When selecting the ideal E-bike controller, take into account the following factors:
Power and Controller Voltage
When choosing a motor controller, check the voltage and power. If you buy a non-programmable controller, ensure its voltage and power are equal to or slightly higher than the motors. If the engine is 24 volts, so should the controller.
Programmable controllers can limit this power. The voltage of the controller, battery and motor must equal. This will reduce the controller’s heating and increase its reliability.
Rating for Controller Current
Ensure the chosen controller has a lower current rating than the battery’s output current. A 9-MOSFET controller’s maximum current is typically 25A, compared to 18A for 6-MOSFET controllers, 40A for 15-MOSFET controllers, etc.
Batteries’ phase and current
The battery current and phase current are sometimes confused by novices. These are two distinct objects. The motor is connected to the phase current. The phase current may exceed the battery current by a significant amount.
Take a welding machine, for example; it draws 10A from the network and outputs 100A total. The controller operates on the same idea. It has a 30A battery draw capacity and can supply 80A or so to the motor.
You must ensure that the phase current of the controller and the current motor match when picking an E-bike controller for the motor. The controller will become increasingly hot if it supplies more recently than the existing motor capacity can handle.
The varnish coating on the wires loses its quality when the motor overheats. It causes a short circuit, which causes the engine to warm up rapidly and harm the windings.
As a result, the phase current of the controller in standard E-bike controllers must coincide with the motor current. If so, this setup will prevent individual components from failing.
Sine wave vs. square wave controllers: what is the controller driving type?
The phase voltage waveform of the two controllers is different. One produces a rectangular waveform, whereas the other has a sinusoidal waveform.
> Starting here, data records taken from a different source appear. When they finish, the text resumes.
(* ===== verification/PgStore.v ===== *)
(** The PostgreSQL store of users, grants and tokens
    (internal/infra/auth/postgres/store.go, migrations.go), as an implementation
    of [AuthStore]. The three tables are finite maps from the primary key to the
    row; a time column holds the time its [formatTime] text parses back to. Every
    statement is one call to the driver, which may fail ([env_fault]) and then has
    no effect. *)
From S2P Require Import Prelude GoStrings Errors Repository GoNumbers Scope Auth AuthStore.

(** * Definitions *)

(** ** The world *)

(** What is outside the program: driver faults, the clock, the UUIDs and random
    bytes of the run, and the bcrypt package. A call is identified by its number. *)
Class AuthEnv := {
  env_fault : nat → option string;
  env_now : nat → Time;
  env_uuid : nat → AuthDB → string;
  env_rand : nat → nat → list Z;
  env_generate : nat → string → res string;
  env_compare : string → string → bool;
}.

Class AuthEnvLaws `{UnicodeTables, AuthEnv} := {
  env_now_law n : zero_time < env_now n;
  env_uuid_law n db : good_uuid (env_uuid n db)
    ∧ db_users db !! env_uuid n db = None ∧ db_tokens db !! env_uuid n db = None;
  env_rand_law n k : length (env_rand n k) = k ∧ Forall is_byte (env_rand n k);
  env_generate_law n p : spec_generate env_compare p (mkAuthDB ∅ ∅ ∅) (env_generate n p);
}.

Record AuthWorld := mkAuthWorld { aw_db : AuthDB; aw_calls : nat }.

Section Store.
Context `{UnicodeTables, AuthEnv}.

(** One call of the driver: it fails, or runs the statement on the tables. *)
Definition db_call {A} (f : AuthDB → res A * AuthDB) : M AuthWorld A := λ w,
  match env_fault (aw_calls w) with
  | Some e => (Err (OtherError e), mkAuthWorld (aw_db w) (S (aw_calls w)))
  | None => let '(r, db) := f (aw_db w) in (r, mkAuthWorld db (S (aw_calls w)))
  end.

(** A SELECT reads, an EXEC on success replaces the tables. *)
Definition db_query {A} (f : AuthDB → res A) : M AuthWorld A := db_call (λ db, (f db, db)).
Definition db_exec (f : AuthDB → res AuthDB) : M AuthWorld unit :=
  db_call (λ db, match f db with Ok db' => (Ok tt, db') | Err e => (Err e, db) end).

Definition users_where (p : User → bool) (db : AuthDB) : list User :=
  filter (λ u, p u = true) (map_to_list (db_users db)).*2.
Definition tokens_where (p : Token → bool) (db : AuthDB) : list Token :=
  filter (λ t, p t = true) (map_to_list (db_tokens db)).*2.
Definition grants_where (p : string * string → bool) (db : AuthDB) : list ((string * string) * GrantRow) :=
  filter (λ kv, p kv.1 = true) (map_to_list (db_grants db)).

(** ** Reading rows back *)

Definition scanUserRow (row : User) : res User := do? User_Validate row in Ok row.
Definition scanTokenRow (row : Token) : res Token := do? Token_Validate row in Ok row.

Definition scanUser (rows : list User) : res User :=
  match rows with
  | [] => Err (AuthNotFoundError "user" "")
  | row :: _ => scanUserRow row
  end.
Definition scanToken (rows : list Token) : res Token :=
  match rows with
  | [] => Err (AuthNotFoundError "token" "")
  | row :: _ => scanTokenRow row
  end.

(** ** Users *)

Definition pg_HasActiveGlobalAdmin : M AuthWorld bool :=
  db_query (λ db, Ok (0 <? Z.of_nat (length (users_where (λ u, u_IsAdmin u && u_Enabled u) db)))).

Definition pg_ListUsers : M AuthWorld (list User) :=
  db_query (λ db, rmap scanUserRow (sort_by u_Username (users_where (λ u, negb (u_IsRobot u)) db))).
Definition pg_ListRobots : M AuthWorld (list User) :=
  db_query (λ db, rmap scanUserRow (sort_by u_Username (users_where u_IsRobot db))).

Definition pg_GetUserByUsername (username : string) : M AuthWorld User :=
  db_query (λ db, scanUser
    (users_where (λ u, String.eqb (u_Username u) (to_lower (trim_space username))) db)).
Definition pg_GetUserByID (userID : string) : M AuthWorld User :=
  db_query (λ db, scanUser (users_where (λ u, String.eqb (u_ID u) (trim_space userID)) db)).

(** INSERT ... ON CONFLICT(id) DO UPDATE: the username must not be another row's. *)
Definition upsert_user_sql (u : User) (db : AuthDB) : res AuthDB :=
  match users_where (λ v, String.eqb (u_Username v) (u_Username u) && negb (String.eqb (u_ID v) (u_ID u))) db with
  | [] => Ok (insert_user u db)
  | _ => Err (OtherError "UNIQUE constraint failed: auth_users.username")
  end.

Definition pg_UpsertUser (user : User) : M AuthWorld unit :=
  let user := set_username user (to_lower (trim_space (u_Username user))) in
  do! slift (User_Validate user) in
  db_exec (upsert_user_sql user).

(** The transaction works on its own copy of the tables until the commit; a
    statement that fails rolls it back. *)
Definition tx_statement {A} (f : AuthDB → A) (tx : AuthDB) : M AuthWorld A :=
  db_call (λ db, (Ok (f tx), db)).
Definition delete_grants_sql (id : string) (db : AuthDB) : AuthDB :=
  mkAuthDB (db_users db) (filter (λ kv, kv.1.1 ≠ id) (db_grants db)) (db_tokens db).
Definition delete_tokens_sql (id : string) (db : AuthDB) : AuthDB :=
  mkAuthDB (db_users db) (db_grants db) (filter (λ kv, t_UserID kv.2 ≠ id) (db_tokens db)).
Definition delete_user_sql (id : string) (db : AuthDB) : nat * AuthDB :=
  match db_users db !! id with
  | Some _ => (1%nat, mkAuthDB (delete id (db_users db)) (db_grants db) (db_tokens db))
  | None => (0%nat, db)
  end.

Definition pg_DeleteUser (userID : string) : M AuthWorld unit :=
  let id := trim_space userID in
  let! tx := db_query Ok in
  let! tx := tx_statement (delete_grants_sql id) tx in
  let! tx := tx_statement (delete_tokens_sql id) tx in
  let! deleted := tx_statement (delete_user_sql id) tx in
  if Nat.eqb deleted.1 0 then sthrow (AuthNotFoundError "user" id) else
  db_exec (λ _, Ok deleted.2).

(** ** Grants *)

Definition scanGrantRow (user : string) (kv : (string * string) * GrantRow) : res RepoGrant :=
  let? repository := ParseRepositoryRef kv.1.2 in
  let grant := mkGrant user repository (gr_Role kv.2) (gr_CreatedAt kv.2) (gr_UpdatedAt kv.2) in
  do? RepoGrant_Validate grant in Ok grant.

Definition pg_ListRepoGrants (userID : string) : M AuthWorld (list RepoGrant) :=
  db_query (λ db, rmap (scanGrantRow userID)
    (sort_by (λ kv, kv.1.2) (grants_where (λ k, String.eqb k.1 (trim_space userID)) db))).

Definition scanRepositoryGrantRow (repo : RepositoryRef) (kv : (string * string) * GrantRow) : res RepoGrant :=
  let grant := mkGrant kv.1.1 repo (gr_Role kv.2) (gr_CreatedAt kv.2) (gr_UpdatedAt kv.2) in
  do? RepoGrant_Validate grant in Ok grant.

Definition pg_ListRepoGrantsByRepository (repo : RepositoryRef) : M AuthWorld (list RepoGrant) :=
  db_query (λ db, rmap (scanRepositoryGrantRow repo)
    (sort_by (λ kv, kv.1.1) (grants_where (λ k, String.eqb k.2 (ref_String repo)) db))).

Definition put_grant_sql (g : RepoGrant) (db : AuthDB) : res AuthDB :=
  match db_users db !! g_UserID g with
  | None => Err (OtherError "FOREIGN KEY constraint failed")
  | Some _ => Ok (insert_grant g db)
  end.

Definition pg_PutRepoGrant (grant : RepoGrant) : M AuthWorld unit :=
  do! slift (RepoGrant_Validate grant) in
  db_exec (put_grant_sql grant).

Definition pg_DeleteRepoGrant (userID : string) (repo : RepositoryRef) : M AuthWorld unit :=
  let key := (trim_space userID, ref_String repo) in
  db_exec (λ db, match db_grants db !! key with
                 | None => Err (AuthNotFoundError "grant" (ref_String repo))
                 | Some _ => Ok (remove_grant key.1 key.2 db)
                 end).

(** ** Tokens *)

Definition insert_token_sql (t : Token) (db : AuthDB) : res AuthDB :=
  match db_users db !! t_UserID t with
  | None => Err (OtherError "FOREIGN KEY constraint failed")
  | Some _ =>
      match tokens_where (λ s, String.eqb (t_ID s) (t_ID t) || String.eqb (t_Accessor s) (t_Accessor t)
                               || String.eqb (t_SecretHash s) (t_SecretHash t)) db with
      | [] => Ok (insert_token t db)
      | _ => Err (OtherError "UNIQUE constraint failed: auth_tokens")
      end
  end.

Definition pg_CreateToken (token : Token) : M AuthWorld unit :=
  do! slift (Token_Validate token) in
  db_exec (insert_token_sql token).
Due to their lower noise generation, sine wave controllers are widely used. As a result, it is more effective when climbing hills or lifting big loads. Additionally, these controllers control general operations more smoothly and predictably. Sine wave controllers, however, use a lot more energy and are, therefore, more expensive. Additionally, they can only run on matched motors.
Due to their lower price, people like square wave controllers. They can run on a variety of motors. These controllers offer increased efficiency when abrupt braking or acceleration occurs.
They provide more noise and less smooth or punchy control than sine wave controllers. Additionally, square wave controllers have worse motor efficiency when climbing a hill or pulling a large load.
Is it a Dual-mode controller or a Hall Sensor/Non-Hall Sensor drive?
The controller must be Hall-sensor or dual mode if your E-bike motor has a Hall sensor. The motor’s hall sensor detects rotation, and the controller generates a voltage in response to sensor signals.